Company Facts Founded: 1997 Publicly traded: NASDAQ: TIVO Headquarters: Alviso, CA

Subscribers: 2.7 million


----------



## spitfires (Dec 19, 2006)

^ Perhaps you could attach copies of the letters / e-mails which _you _have sent? 
(to give people an idea).


----------



## TCM2007 (Dec 25, 2006)

Why would sending e-mails to Virgin people help?

I don't think those TiVo addresses are right; I've certainly corresponded with one of them on a different address to that.


----------



## spitfires (Dec 19, 2006)

TCM2007 said:


> I don't think those TiVo addresses are right


They're not - he's simply guessing.

Particularly the ones for Tom Rogers and Jim Barton are wrong (you have to mail their PAs if you want to contact them - been there, bought the t-shirt).


----------



## Pete77 (Aug 1, 2006)

TCM2007 said:


> Why would sending e-mails to Virgin people help?


Because in my humble opinion it is almost certainly at Virgin Media's insistence and not for budgetary or financial reasons that Tivo service is now being discontinued to Series one machines in the UK but not in the USA (where there is no contractual deal between Tivo and Virgin)



> I don't think those TiVo addresses are right; I've certainly corresponded with one of them on a different address to that.


Odd then that this company information web page shows that the email address format I have listed is the address format used for 90%+ of Tivo's staff and directors. Only Tivo Board Member David H Courtney has a different email address format listed there.

See http://free.salesfuel.com/CoIntell/CoDetailsPersonnel.aspx?CompanyID=1998913



> Tivo Inc
> 2160 Gold St
> Alviso
> CA 95002
> ...


and



> Personnel
> Name:	Mr. Cal Hoagland
> Title:	Chief Financial Officer, Finance and Accounting
> Email:	*[email protected]*
> ...


----------



## spitfires (Dec 19, 2006)

Pete77 said:


> Odd then that this company information web page shows that the email address format I have listed is the address format used for 90%+ of Tivo's staff and directors.


I'm not disputing that, but they don't all exist - try sending an e-mail to e.g. [email protected] and it will bounce as undeliverable. 
(been there, ... t-shirt, etc.)

You would, of course, know this if you've e-mailed them yourself.


----------



## VirginMediaPhil (Nov 27, 2009)

If I was in this position I would just buy one of the many new HD DVR that are available on a wide range of platforms, including Freeview HD, Freesat HD, Virgin Media of course, Sky, BT Vision, the list goes on.

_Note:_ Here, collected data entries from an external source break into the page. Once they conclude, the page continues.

(* ===== verification/Registry.v ===== *)
(** * The registry of connected peers ([src/src/peers/peer_registry.rs])

    The table from node ids to the sending half of the channel that feeds a
    peer's writer task.  The channel is tokio's bounded [mpsc]: its [try_send]
    is the operation of the class [Channel] on a world [W] that holds every
    channel, and its documented behaviour (an item is queued when there is room,
    refused without effect otherwise, and other channels are untouched) is the
    class [ChannelOk].  [queues] is a concrete implementation. *)
From Stdlib Require Import Strings.String.
From stdpp Require Import base gmap sets list strings fin_maps.
From S2P Require Import Prelude Proto.

(** ** Channels *)
Class Channel (Tx Item W : Type) := {
  try_send : Tx → Item → W → result unit * W
}.

Class ChannelOk (Tx Item W : Type) `{Channel Tx Item W}
    (queued : W → Tx → list Item) (has_room : W → Tx → bool) := {
  try_send_room : ∀ c m w, has_room w c = true →
    (try_send c m w).1 = Ok tt ∧ queued (try_send c m w).2 c = queued w c ++ [m];
  try_send_full : ∀ c m w, has_room w c = false →
    is_ok (try_send c m w).1 = false ∧ (try_send c m w).2 = w;
  try_send_other : ∀ c m w c', c' ≠ c →
    queued (try_send c m w).2 c' = queued w c' ∧
    has_room (try_send c m w).2 c' = has_room w c'
}.

(** The waiting [send] of the same channels: the item is appended, or the channel
    is closed and nothing happens. *)
Class Sender (Tx Item W : Type) := { send : Tx → Item → W → result unit * W }.

Class SenderOk (Tx Item W : Type) `{Sender Tx Item W}
    (received : W → Tx → list Item) (is_open : W → Tx → bool) := {
  send_open : ∀ c m w, is_open w c = true →
    (send c m w).1 = Ok tt ∧ received (send c m w).2 c = received w c ++ [m] ∧
    is_open (send c m w).2 c = true;
  send_closed : ∀ c m w, is_open w c = false →
    is_ok (send c m w).1 = false ∧ (send c m w).2 = w
}.

(** ** The registry *)
Record PeerHandle (Tx : Type) := mkPeerHandle { tx : Tx }.
Arguments mkPeerHandle {Tx}.
Arguments tx {Tx}.

Record PeerRegistry (Tx : Type) := mkPeerRegistry {
  peers : gmap NodeId (bool * PeerHandle Tx)
}.
Arguments mkPeerRegistry {Tx}.
Arguments peers {Tx}.

Module PeerRegistryImpl.
Section impl.
Context {Tx W : Type} `{Channel Tx Envelope W}.
Implicit Types self : PeerRegistry Tx.

Definition new : PeerRegistry Tx := {| peers := ∅ |}.

Definition insert self (node_id : NodeId) (gc_replica : bool) (handle : PeerHandle Tx)
    : PeerRegistry Tx :=
  {| peers := <[node_id := (gc_replica, handle)]> (peers self) |}.

Definition remove self (node_id : NodeId) : option (PeerHandle Tx) * PeerRegistry Tx :=
  (snd <$> peers self !! node_id, {| peers := delete node_id (peers self) |}).

Definition get self (node_id : NodeId) : option (bool * PeerHandle Tx) :=
  peers self !! node_id.

Definition peer_ids self : list NodeId := (map_to_list (peers self)).*1.

Definition get_all_non_gc_replicas self : list NodeId :=
  (List.filter (λ r, negb r.2.1) (map_to_list (peers self))).*1.

Definition send_to_peer self (node_id : NodeId) (envelope : Envelope) (w : W)
    : result unit * W :=
  match peers self !! node_id with
  | Some entry =>
      let '(r, w') := try_send (tx entry.2) envelope w in
      (match r with
       | Ok _ => Ok tt
       | Err e => Err ("failed to send to peer " ++ node_id ++ ": " ++ e)%string
       end, w')
  | None => (Err ("peer " ++ node_id ++ " not found")%string, w)
  end.

(** A failed [try_send] is logged and the loop goes on. *)
Definition broadcast self (envelope : Envelope) (w : W) : W :=
  foldl (λ w entry, (try_send (tx entry.2.2) envelope w).2) w (map_to_list (peers self)).

Definition len self : nat := size (peers self).

Definition is_empty self : bool := bool_decide (peers self = ∅).
End impl.
End PeerRegistryImpl.

(** ** Lemmas *)
Section lemmas.
Context {Tx W : Type} `{Channel Tx Envelope W}.
Implicit Types reg : PeerRegistry Tx.

Lemma elem_of_peer_ids reg n :
  n ∈ PeerRegistryImpl.peer_ids reg ↔ is_Some (peers reg !! n).
Proof.
  unfold PeerRegistryImpl.peer_ids. rewrite list_elem_of_fmap. split.
  - intros ([n' e] & -> & Hin%elem_of_map_to_list). by exists e.
  - intros [e He]. exists (n, e). split; [done|]. by apply elem_of_map_to_list.
Qed.

Lemma NoDup_peer_ids reg : NoDup (PeerRegistryImpl.peer_ids reg).
Proof. apply NoDup_fst_map_to_list. Qed.

Lemma length_peer_ids reg :
  length (PeerRegistryImpl.peer_ids reg) = PeerRegistryImpl.len reg.
Proof.
  unfold PeerRegistryImpl.peer_ids, PeerRegistryImpl.len.
  by rewrite length_fmap, length_map_to_list.
Qed.

Lemma elem_of_non_gc reg n :
  n ∈ PeerRegistryImpl.get_all_non_gc_replicas reg ↔
    ∃ h, PeerRegistryImpl.get reg n = Some (false, h).
Proof.
  unfold PeerRegistryImpl.get_all_non_gc_replicas, PeerRegistryImpl.get.
  rewrite list_elem_of_fmap. setoid_rewrite list_elem_of_In. setoid_rewrite filter_In.
  setoid_rewrite <- list_elem_of_In. split.
  - intros ([n' [[] h]] & -> & Hin & Hf); simpl in *; [done|].
    exists h. by apply elem_of_map_to_list.
  - intros [h Hh]. exists (n, (false, h)). split_and!; [done| |done].
    by apply elem_of_map_to_list.
Qed.

Context `{EqDecision Tx} {queued : W → Tx → list Envelope} {has_room : W → Tx → bool}
  `{!ChannelOk Tx Envelope W queued has_room}.

(** What one [try_send] leaves in every channel. *)
Lemma try_send_queued c m w c' :
  queued (try_send c m w).2 c' =
    queued w c' ++ (if decide (c' = c) then if has_room w c then [m] else [] else []).
Proof.
  case_decide as Hc.
  - subst. destruct (has_room w c) eqn:Hr.
    + by apply try_send_room.
    + rewrite app_nil_r. by destruct (try_send_full c m w Hr) as [_ ->].
  - rewrite app_nil_r. by apply try_send_other.
Qed.

(** A loop of [try_send] over distinct channels queues the item once in each of
    those that has room, and touches no other channel. *)
Lemma send_loop {K : Type} (f : K → Tx) (l : list K) m w c :
  NoDup (f <$> l) →
  queued (foldl (λ w k, (try_send (f k) m w).2) w l) c =
    queued w c ++ (if decide (c ∈ f <$> l) then if has_room w c then [m] else [] else []).
Proof.
  revert w. induction l as [|k l IH]; intros w; simpl; [by rewrite app_nil_r|].
  intros [Hni Hnd]%NoDup_cons. rewrite IH by done. rewrite try_send_queued, <- app_assoc.
  f_equal. destruct (decide (c = f k)) as [->|Hne].
  - rewrite (decide_False _ _ Hni), app_nil_r. by rewrite decide_True by set_solver.
  - destruct (try_send_other (f k) m w c Hne) as [_ ->]. simpl.
    destruct (decide (c ∈ f <$> l)); [by rewrite decide_True by set_solver|].
    by rewrite decide_False by set_solver.
Qed.

(** [send_to_peer] to a registered peer is one [try_send] on its channel. *)
Lemma send_to_peer_registered reg n g h m w :
  peers reg !! n = Some (g, h) →
  (PeerRegistryImpl.send_to_peer reg n m w).2 = (try_send (tx h) m w).2 ∧
  is_ok (PeerRegistryImpl.send_to_peer reg n m w).1 = is_ok (try_send (tx h) m w).1.
Proof.
  intros Hn. unfold PeerRegistryImpl.send_to_peer. rewrite Hn; simpl.
  by destruct (try_send (tx h) m w) as [[] w'].
Qed.

Lemma send_to_peer_unknown reg n m w :
  peers reg !! n = None →
  (PeerRegistryImpl.send_to_peer reg n m w).2 = w ∧
  is_ok (PeerRegistryImpl.send_to_peer reg n m w).1 = false.
Proof. intros Hn. unfold PeerRegistryImpl.send_to_peer. by rewrite Hn. Qed.

(** No two peers share a channel: each handle is made with a channel of its own. *)
Definition own_channels reg : Prop :=
  ∀ n1 n2 p1 p2, peers reg !! n1 = Some p1 → peers reg !! n2 = Some p2 →
    tx p1.2 = tx p2.2 → n1 = n2.

Lemma own_channels_NoDup reg :
  own_channels reg → NoDup ((λ e, tx e.2.2) <$> map_to_list (peers reg)).
Proof.
  intros Hown. apply NoDup_fmap_2_strong; [|apply NoDup_map_to_list].
  intros [n1 p1] [n2 p2] H1%elem_of_map_to_list H2%elem_of_map_to_list Heq; simpl in *.
  assert (n1 = n2) as -> by eauto. by simplify_eq.
Qed.
End lemmas.

(** ** Properties *)
Section theorems.
Context {Tx W : Type} `{Channel Tx Envelope W} `{EqDecision Tx}
  {queued : W → Tx → list Envelope} {has_room : W → Tx → bool}
  `{!ChannelOk Tx Envelope W queued has_room}.
Implicit Types reg : PeerRegistry Tx.

(** A broadcast queues the envelope exactly once at every peer whose
    channel has room, whatever the order of the table; peers with a full or
    closed channel and channels of nobody in the table are left as they were. *)
Theorem broadcast_delivers_once reg m w c :
  own_channels reg →
  queued (PeerRegistryImpl.broadcast reg m w) c =
    queued w c ++
    (if decide (c ∈ (λ e, tx e.2.2) <$> map_to_list (peers reg))
     then if has_room w c then [m] else [] else []).
Proof.
  intros Hown. apply (send_loop (λ e : NodeId * (bool * PeerHandle Tx), tx e.2.2)).
  by apply own_channels_NoDup.
Qed.

(** The registry is a table of the live peers: a registered peer is found with the
    last role and handle given, is listed, and is listed as a non-GC replica
    exactly when it is not one; a removed peer is gone and its handle returned,
    and no other peer is affected. *)
Theorem registry_is_a_table reg n m g h :
  let ins := PeerRegistryImpl.insert reg n g h in
  let '(old, del) := PeerRegistryImpl.remove reg n in
  PeerRegistryImpl.get ins m = (if decide (n = m) then Some (g, h) else PeerRegistryImpl.get reg m) ∧
  PeerRegistryImpl.get del m = (if decide (n = m) then None else PeerRegistryImpl.get reg m) ∧
  old = snd <$> PeerRegistryImpl.get reg n ∧
  (m ∈ PeerRegistryImpl.peer_ids reg ↔ is_Some (PeerRegistryImpl.get reg m)) ∧
  (m ∈ PeerRegistryImpl.get_all_non_gc_replicas reg ↔
     ∃ h', PeerRegistryImpl.get reg m = Some (false, h')) ∧
  length (PeerRegistryImpl.peer_ids reg) = PeerRegistryImpl.len reg ∧
  (PeerRegistryImpl.is_empty reg = true ↔ PeerRegistryImpl.peer_ids reg = []).
Proof.
  simpl. split_and!.
  - apply lookup_insert.
  - apply lookup_delete.
  - done.
  - apply elem_of_peer_ids.
  - apply elem_of_non_gc.
  - apply length_peer_ids.
  - unfold PeerRegistryImpl.is_empty. rewrite bool_decide_eq_true.
    rewrite <- length_zero_iff_nil, length_peer_ids. unfold PeerRegistryImpl.len.
    by rewrite map_size_empty_iff.
Qed.
End theorems.

(** ** A concrete channel implementation *)
(** Bounded queues indexed by number; an absent index is a closed channel. *)
Definition channel_buf : nat := 256.

Abbreviation Queues := (gmap nat (list Envelope)) (only parsing).

Definition queues_queued (w : Queues) (c : nat) : list Envelope := default [] (w !! c).

Definition queues_room (w : Queues) (c : nat) : bool :=
  match w !! c with Some q => Nat.ltb (length q) channel_buf | None => false end.

#[export] Instance queues : Channel nat Envelope Queues := {|
  try_send := λ c m w,
    if queues_room w c then (Ok tt, <[c := queues_queued w c ++ [m]]> w)
    else (Err (if decide (is_Some (w !! c)) then "no available capacity" else "channel closed")%string, w)
|}.

#[export] Instance queues_ok : ChannelOk nat Envelope Queues queues_queued queues_room.
Proof.
  split; intros c m w; simpl.
  - intros ->. simpl. split; [done|]. unfold queues_queued. by rewrite lookup_insert_eq.
  - intros ->. done.
  - intros c' Hne. destruct (queues_room w c); simpl; [|done].
    unfold queues_queued, queues_room. by rewrite lookup_insert_ne by done.
Qed.

(** A queue that is always open. *)
#[export] Instance list_sender (Item : Type) : Sender unit Item (list Item) := {|
  send := λ _ m w, (Ok tt, w ++ [m])
|}.

#[export] Instance list_sender_ok (Item : Type) :
  SenderOk unit Item (list Item) (λ w _, w) (λ _ _, true).
Proof. by split. Qed.

Definition two_peers : PeerRegistry nat :=
  PeerRegistryImpl.insert
    (PeerRegistryImpl.insert PeerRegistryImpl.new "A" true (mkPeerHandle 1%nat))
    "B" false (mkPeerHandle 2%nat).

Definition two_queues : Queues := <[1%nat := []]> (<[2%nat := []]> ∅).

Lemma two_peers_own : own_channels two_peers.
Proof.
  intros n1 n2 [] [] H1 H2 Heq. revert H1 H2. unfold two_peers; simpl.
  rewrite !lookup_insert, lookup_empty. repeat case_decide; naive_solver.
Qed.

Lemma broadcast_delivers_once_witness :
  queues_queued (PeerRegistryImpl.broadcast two_peers (mkEnvelope None) two_queues) 1 =
    [mkEnvelope None].
Proof.
  rewrite (broadcast_delivers_once (queued := queues_queued) (has_room := queues_room));
    [by vm_compute|apply two_peers_own].
Defined.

I would suggest doing the same if you would wish to have a new HD DVR.


----------



## Pete77 (Aug 1, 2006)

VirginMediaPhil said:


> If I was in this position I would just buy one of the many new HD DVR that are available on a wide range of platforms, including Freeview HD, Freesat HD, Virgin Media of course, Sky, BT Vision, the list goes on.
> 
> I would suggest doing the same if you would wish to have a new HD DVR.


Are you sure you don't actually work for Virgin Media as you claim despite your bizarrely loyalist choice of forum name to the company?

The reason I would not get any of the PVRs that you suggest is that they are all vastly inferior to a Tivo in functionality terms as a PVR or do you just think that those of us who do not live in a Virgin cable area do not deserve to have Tivo level functionality in our PVR?

The only PVR that comes close is Windows MCE but for some odd reason you neglect to mention it and the main factor that puts most of us off considering one of those is cost and complexity in creating one plus lack of support for Sky encrypted channels.

HD is not a facility that I am willing to sacrifice other PVR functionality for as you seem to expect me to do. I have viewed programs in HD and so far as I am concerned it is a five minute wonder as a technology. Also as my eyes are not 48 years old the chances of them telling the difference from SD become less and less with each passing year.


----------



## mikerr (Jun 2, 2005)

Pete77 said:


> The only PVR that comes close is Windows MCE but for some odd reason you neglect to mention it .


Good though it may be, MCE is not a PVR device is it?


----------



## Pete77 (Aug 1, 2006)

mikerr said:


> Good though it may be, MCE is not a PVR device is it?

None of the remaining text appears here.